Assignment: Lines to return, exactly: from the line with "- destruct (JS.split" to the line with "Lemma storedNonce_text req" in the entries below, both included.

Records for this task:
(** The nonce guard reads back the nonce the first step stored. *)
Lemma storedNonce_of_cookie q nonce :
  JS.absent ";" nonce = true → JS.absent "=" nonce = true →
  storedNonce {| query := q; cookie := Some ("shopify_nonce=" +:+ nonce) |}
  = Some nonce.
Proof.
  intros Hsemi Heq. unfold storedNonce. cbn [cookie JS.or_str].
  change (JS.truthy ("shopify_nonce=" +:+ nonce)) with true. cbv iota.
  by apply cookie_value_nonce.
Qed.

(** The second piece of an entry cut at ['='] is the first piece of the
    text after the entry's first ['=']. *)
Lemma split_second c :
  JS.split "=" c !! 1%nat = text ← after_equals c; head (JS.split "=" text).
Proof.
  induction c as [|ch r IH]; [done|]. cbn [JS.split after_equals].
  destruct (Ascii.eqb ch "=").
  - cbn. by rewrite head_lookup.
  - destruct (JS.split "=" r) as [|h t]; cbn in *; [by rewrite <- IH|].
    by rewrite <- IH.
Qed.

(** What the handler compares [state] with is the nonce cookie's text up
    to its first ['=']. *)
Lemma storedNonce_text req :
  storedNonce req = text ← nonce_cookie_text req; head (JS.split "=" text).
Proof.
  unfold storedNonce, nonce_cookie_text, cookie_value.
  destruct (cookie_entry _ _) as [c|]; [|done]. apply split_second.
Qed.

Lemma split_head sep s : ∃ a, head (JS.split sep s) = Some a.
Proof.
  destruct s as [|c r]; cbn [JS.split]; [by eexists|].
  destruct (Ascii.eqb c sep); [by eexists|].
  destruct (JS.split sep r); by eexists.
Qed.

Lemma nonce_cookie_text_missing req :
  cookie req = None → nonce_cookie_text req = None.
Proof. unfold nonce_cookie_text. by intros ->. Qed.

Completed exercise:
  - destruct (JS.split "=" r) as [|h t]; cbn in *; [by rewrite <- IH|].
    by rewrite <- IH.
Qed.

(** What the handler compares [state] with is the nonce cookie's text up
    to its first ['=']. *)
Lemma storedNonce_text req :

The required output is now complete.